Written by Samuel Salamun
Illustrated by Jenny Zhang
Once upon a time (in 2014) before TikTok even existed, there was a trend that swept across the globe. Yes, I am talking about the ice bucket challenge. This challenge was created to raise public awareness of amyotrophic lateral sclerosis, or ALS for short. This debilitating disease results in the loss of motor neurons that control voluntary muscles, followed by progressive muscle weakening and death within 3-5 years of disease onset. Although the exact cause of ALS is unknown, some genes have been linked with familial ALS cases. However, we still don’t understand how some these genes contribute to the disease. That is why the ice bucket challenge was so important. Aside from raising awareness, this campaign succeeded in raising over $220M worldwide, 67% of which went into research funds! Now, the question is: how has ALS research truly progressed in the past 6 years?
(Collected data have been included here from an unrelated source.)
Lemma found_origin (es : list fevent) (p : factory) (path : string) (st : MigrationState) :
  (path, st) ∈ found es p →
  ∃ f panic data, EScan f panic ∈ es ∧ fs_file f path = inl data ∧ unmarshal data = inl st.
Proof.
  revert p. induction es as [|e es IH]; intros p; [by intros ?%elem_of_nil|]. cbn [found]. intros [H|H]%elem_of_app.
  - destruct e as [f panic| | | | | | | |]; try by apply elem_of_nil in H. apply entries_found_origin in H as (data & Hf & Hu).
    exists f, panic, data. split; [by left|done].
  - destruct (fstep e p) as [[cs p1]|]; [|by apply elem_of_nil in H]. destruct (IH _ H) as (f & panic & data & Hin & ?).
    exists f, panic, data. split; [by right|done].
Qed.

(** C25. One process of the factory gives each migrated VM away once: whatever its
    goroutines and callers do, in any order and with any number of panicking passes,
    the VMs handed out are the first of those found in metadata files, in the order
    in which they were found, the others are queued or about to be offered by the
    current pass (all queued when no pass is under way), each was read from its file
    by a pass of the watcher, and a file is offered once more only after a pass that
    found its directory gone. *)
Theorem factory_gives_each_file_once (s : sandboxes) (es : list fevent) (cs : list call) (p : factory)
    (Hrun : frun es (boot s) = Some (cs, p)) :
  let vms := found es (boot s).2 in
  ∃ n, served_vms (run cs NewServer).1 = vm_of <$> take n vms.*2 ∧
    queue (fp_srv p) ++ offers (fp_pending p) = drop n vms.*2 ∧
    (∀ path st, (path, st) ∈ vms →
       ∃ f panic data, EScan f panic ∈ es ∧ fs_file f path = inl data ∧ unmarshal data = inl st) ∧
    (∀ path, (occurrences path vms ≤ 1 + length (filter (forgets path) es))%nat).
Proof.
  intros vms. destruct (boot s) as [cs0 p0] eqn:Hb. destruct (frun_spec es cs0 cs p0 p Hrun) as (rest & -> & Hsrv & Hoff).
  assert (Hp0 : fp_srv p0 = after_calls cs0 NewServer ∧ offers cs0 = [] ∧ fp_seen p0 = ∅ ∧ fp_pending p0 = []).
  { unfold boot in Hb. simplify_eq/=. by rewrite try_load_offers. }
  destruct Hp0 as (Hp0 & Ho0 & Hseen & Hpend). rewrite Hp0, <- after_calls_app in Hsrv. set (cs := cs0 ++ rest) in *.
  destruct (run_simulates cs NewServer mailbox0 NewServer_represents) as (m & Hs & (Hle & Hq & _)).
  destruct (msteps_account _ _ _ _ Hs ltac:(done)) as (_ & Ho & Hv & _). cbn in Ho, Hv.
  assert (Hall : offered m ++ offers (fp_pending p) = vms.*2).
  { rewrite Ho. unfold cs. rewrite offers_app, Ho0. cbn [app]. rewrite Hoff, Hpend. done. }
  exists (served m). rewrite Nat.sub_0_r, drop_0 in Hv. rewrite <- Hall. split_and!.
  - by rewrite take_app_le.
  - rewrite Hsrv, drop_app_le by done. by rewrite <- Hq.
  - intros path st. apply found_origin.
  - intros path. pose proof (found_occurrences path es p0) as H. unfold unseen in H. rewrite Hseen in H. unfold vms. simpl.
    case_decide; lia.
Qed.

(** *** Configuration and shutdown *)

Definition sets_config (c : call) : Prop := match c with CSetConfig vm _ => vm ≠ "" | _ => True end.

Lemma scan_sets_config (f : fs) (seen : gset string) (es : list dirent) :
  Forall sets_config (scan_entries unmarshal watchDir f seen es).2.
Proof.
  revert seen. induction es as [|e es IH]; intros seen; [by apply Forall_nil|]. cbn [scan_entries].
  assert (He : Forall sets_config (scan_entry unmarshal watchDir f seen e).2).
  { unfold scan_entry, offer_calls. repeat (case_match; simplify_eq/=; repeat apply Forall_cons_2; try done).
    match goal with H : (_ >? _) = true |- _ => intros E; rewrite E in H; done end. }
  destruct (scan_entry unmarshal watchDir f seen e) as [seen1 cs]. specialize (IH seen1).
  destruct (scan_entries unmarshal watchDir f seen1 es) as [seen2 cs']. by apply Forall_app_2.
Qed.

Lemma after_calls_config (cs : list call) (s : Server) :
  Forall sets_config cs → vmConfig s ≠ "" → vmConfig (after_calls cs s) ≠ "".
Proof.
  unfold after_calls. intros Hc. revert s. induction Hc as [|c cs Hc _ IH]; intros s Hs; [done|]. cbn [run].
  assert (He : vmConfig (exec c s).2 ≠ "").
  { destruct c as [st| |vm agent|[e|]| |]; cbn [exec] in *; try done.
    - unfold Config. by destruct (_ >? _).
    - unfold GetBaseVM. destruct (quit s); [done|]. by destruct (queue s). }
  destruct (exec c s) as [r s1]. specialize (IH s1 He). by destruct (run cs s1).
Qed.

Lemma after_calls_quit (cs : list call) (s : Server) :
  quit s = true → quit (after_calls cs s) = true ∧ served_vms (run cs s).1 = [].
Proof.
  unfold after_calls. revert s. induction cs as [|c cs IH]; intros s Hq; [done|]. cbn [run].
  assert (He : quit (exec c s).2 = true ∧ served_vms [(exec c s).1] = []).
  { destruct c as [st| |vm agent|[e|]| |]; cbn [exec] in *; try done.
    - unfold Config. by destruct (_ >? _).
    - unfold GetBaseVM. by rewrite Hq. }
  destruct (exec c s) as [r s1]. destruct He as [He Hr]. destruct (IH s1 He) as [H1 H2]. destruct (run cs s1) as [rs s2].
  split; [done|]. cbn [fst] in *. change (served_vms (r :: rs)) with (served_vms ([r] ++ rs)).
  unfold served_vms in *. by rewrite omap_app, Hr, H2.
Qed.

Lemma fstep_served (e : fevent) (p p' : factory) (cs : list call) :
  fstep e p = Some (cs, p') → quit (fp_srv p) = true → quit (fp_srv p') = true.
Proof. intros [-> _]%fstep_spec Hq. by apply after_calls_quit. Qed.

(** The invariant of a process: a graceful stop, and with it exit code 0, has been
    asked for by a signal or by Quit; the watcher ends only after a signal; the poller
    ends only with a known configuration or by a panic of its own; and a pass never
    empties the configuration. *)
Record fwf (p : factory) : Prop := {
  fwf_phase : match fp_phase p with
              | Serving => True
              | Stopping => fp_signal p = true ∨ quit (fp_srv p) = true
              | Exited code => code = 1 ∨ code = 0 ∧ (fp_signal p = true ∨ quit (fp_srv p) = true)
              end;
  fwf_watching : fp_watching p = true ∨ fp_signal p = true;
  fwf_poller : fp_poller p = PollerDone → vmConfig (fp_srv p) ≠ "";
  fwf_pending : Forall sets_config (fp_pending p) }.

Hypothesis Hmarshal : ∀ a b c, marshal a b c ≠ "".

Lemma try_load_sets (s : sandboxes) : ∀ c, try_load s = Some c → ∃ vm agent, c = CSetConfig vm agent ∧ vm ≠ "".
Proof.
  intros c. unfold try_load, Sandbox.tryLoadFromSandbox. destruct (sb_list s _) as [es|]; [|done].
  induction es as [|e es IH]; [done|]. simpl. repeat (case_match; try done). intros [= <-]. eauto.
Qed.

Lemma option_list_sets (s : sandboxes) : Forall sets_config (option_list (try_load s)).
Proof.
  destruct (try_load s) as [c|] eqn:Hl; [|by apply Forall_nil].
  apply try_load_sets in Hl as (vm & agent & -> & Hv). by apply Forall_singleton.
Qed.

Lemma fstep_sets_config (e : fevent) (p p' : factory) (cs : list call) :
  Forall sets_config (fp_pending p) → fstep e p = Some (cs, p') →
  Forall sets_config cs ∧ Forall sets_config (fp_pending p').
Proof.
  destruct p as [srv seen pending poll watching signal phase]. unfold fstep. cbn [fp_pending]. intros Hp.
  destruct (negb _); [done|].
  destruct e as [f panic| |s| |c| | | |[err|]]; intros H.
  - destruct watching, pending as [|c0 pending]; try done.
    pose proof (scan_sets_config f seen (pass_entries f panic)) as Hc.
    rewrite <- safeScan_entries in Hc. destruct (safeScan f panic seen) as [seen1 cs1]. simplify_eq/=.
    split; [by apply Forall_nil|done].
  - destruct pending as [|c pending]; [done|]. simplify_eq/=. apply Forall_cons in Hp as [Hc Hp].
    split; [by apply Forall_singleton|done].
  - destruct poll; try done. simplify_eq. split; [apply option_list_sets|done].
  - destruct poll; try done. simplify_eq. split; [by apply Forall_nil|done].
  - destruct c; simplify_eq/=; (split; [by apply Forall_singleton|done]).
  - simplify_eq. split; [by apply Forall_nil|done].
  - destruct signal, pending; simplify_eq. split; [by apply Forall_nil|done].
  - destruct (_ || _); simplify_eq. split; [by apply Forall_nil|done].
  - simplify_eq. split; [by apply Forall_nil|done].
  - destruct phase; simplify_eq. split; [by apply Forall_nil|done].
Qed.

Lemma fstep_config (e : fevent) (p p' : factory) (cs : list call) :
  Forall sets_config (fp_pending p) → fstep e p = Some (cs, p') →
  vmConfig (fp_srv p) ≠ "" → vmConfig (fp_srv p') ≠ "".
Proof.
  intros Hp Hs. destruct (fstep_sets_config e p p' cs Hp Hs) as [Hc _]. destruct (fstep_spec e p p' cs Hs) as [-> _].
  by apply after_calls_config.
Qed.

(** The poller ends only by loading a configuration or by a panic. *)
Lemma fstep_poller (e : fevent) (p p' : factory) (cs : list call) :
  fstep e p = Some (cs, p') → fp_poller p' = PollerDone →
  fp_poller p = PollerDone ∨ vmConfig (fp_srv p') ≠ "".
Proof.
  destruct p as [srv seen pending poll watching signal phase]. unfold fstep. destruct (negb _); [done|].
  destruct e as [f panic| |s| |c| | | |[err|]]; intros H Hd; cbn [fp_poller].
  3:{ destruct poll; try done. destruct (try_load s) as [c|] eqn:Hl; simplify_eq/=.
      right. apply try_load_sets in Hl as (vm & agent & -> & Hv). exact Hv. }
  all: repeat case_match; simplify_eq/=; by left.
Qed.

Lemma fstep_phase (e : fevent) (p p' : factory) (cs : list call) :
  fstep e p = Some (cs, p') →
  running p = true ∧
  (fp_signal p = true → fp_signal p' = true) ∧
  (fp_watching p' = true ∨ fp_signal p' = true ∨ fp_watching p = false) ∧
  (fp_phase p' = fp_phase p ∨
   fp_phase p' = Stopping ∧ (fp_signal p' = true ∨ quit (fp_srv p') = true) ∨
   fp_phase p' = Exited 0 ∧ fp_phase p = Stopping ∨
   fp_phase p' = Exited 1 ∧ ∃ err, e = EServe (Some err)).
Proof.
  destruct p as [srv seen pending poll watching signal phase]. unfold fstep.
  destruct (running _) eqn:Hr; cbn [negb]; [|done].
  destruct e as [f panic| |s| |c| | | |[err|]]; intros H; cbn [fp_signal fp_watching fp_phase fp_srv].
  8:{ destruct (signal || quit srv) eqn:Ho; [apply orb_true_iff in Ho|done]. simplify_eq/=.
      split_and!; [done|done|destruct watching; auto|]. right. left. done. }
  all: repeat case_match; simplify_eq/=; (split_and!; [done|done|try destruct watching; auto|eauto 8]).
Qed.

Lemma fstep_wf (e : fevent) (p p' : factory) (cs : list call) : fwf p → fstep e p = Some (cs, p') → fwf p'.
Proof.
  intros [Hp Hw Hl Hc] Hs. pose proof (fstep_served e p p' cs Hs) as Hq.
  pose proof (fstep_config e p p' cs Hc Hs) as Hcfg. destruct (fstep_sets_config e p p' cs Hc Hs) as [_ Hc'].
  pose proof (fstep_poller e p p' cs Hs) as Hpl. destruct (fstep_phase e p p' cs Hs) as (Hr & Hsig & Hwat & Hph).
  assert (Hmono : fp_signal p = true ∨ quit (fp_srv p) = true → fp_signal p' = true ∨ quit (fp_srv p') = true) by naive_solver.
  split; [| | |done].
  - unfold running in Hr. destruct Hph as [-> |[[-> H]|[[-> H]|[-> _]]]]; [|done| |by left].
    + destruct (fp_phase p); [done|by apply Hmono|done].
    + rewrite H in Hp. right. split; [done|]. by apply Hmono.
  - destruct Hwat as [H|[H|H]]; [by left|by right|]. destruct Hw as [Hw|Hw]; [congruence|right; by apply Hsig].
  - intros Hd. destruct (Hpl Hd) as [H|H]; [by apply Hcfg, Hl|done].
Qed.

Lemma boot_wf (s : sandboxes) : fwf (boot s).2.
Proof.
  unfold boot. destruct (try_load s) as [c|] eqn:Ht; simpl; split; simpl; try done; [by left| |by left].
  by apply try_load_sets in Ht as (vm & agent & -> & Hv).
Qed.

Lemma frun_wf (es : list fevent) (cs0 cs : list call) (p p' : factory) :
  fwf p → frun es (cs0, p) = Some (cs, p') → fwf p'.
Proof.
  revert cs0 p. induction es as [|e es IH]; intros cs0 p Hp Hr; cbn [frun fst snd] in Hr; [by simplify_eq|].
  destruct (fstep e p) as [[cs1 p1]|] eqn:Hs; [|done]. simpl in Hr. by eapply IH; [eapply fstep_wf|].
Qed.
A research group from the University of Toronto is on a quest to better understand ALS. To do this, the researchers used an exciting gene-editing tool called the CRISPR-Cas9 system to introduce the same exact mutation identified in ALS patients, into mice. This unique mutation is located in the Matrin 3 (MATR3) gene, which provides the genetic code for MATR3, a protein that functions in the nucleus of cells. Interestingly, the researchers found that mice with this mutation developed symptoms similar to those observed in ALS patients, such as motor coordination deficit and muscle weakness. When they looked at the mice’s cerebella (the plural of cerebellum, a major part of the brain that controls voluntary muscles), they found a loss of a group of neurons called Purkinje cells. Ultimately, the researchers concluded that this neuron degeneration was caused by the loss of MATR3 proteins in Purkinje cells, which can be traced back to the introduced mutation in the MATR3 gene. From this study, the researchers were able to bring to light the mechanisms behind ALS disease progression caused by this specific mutation in MATR3.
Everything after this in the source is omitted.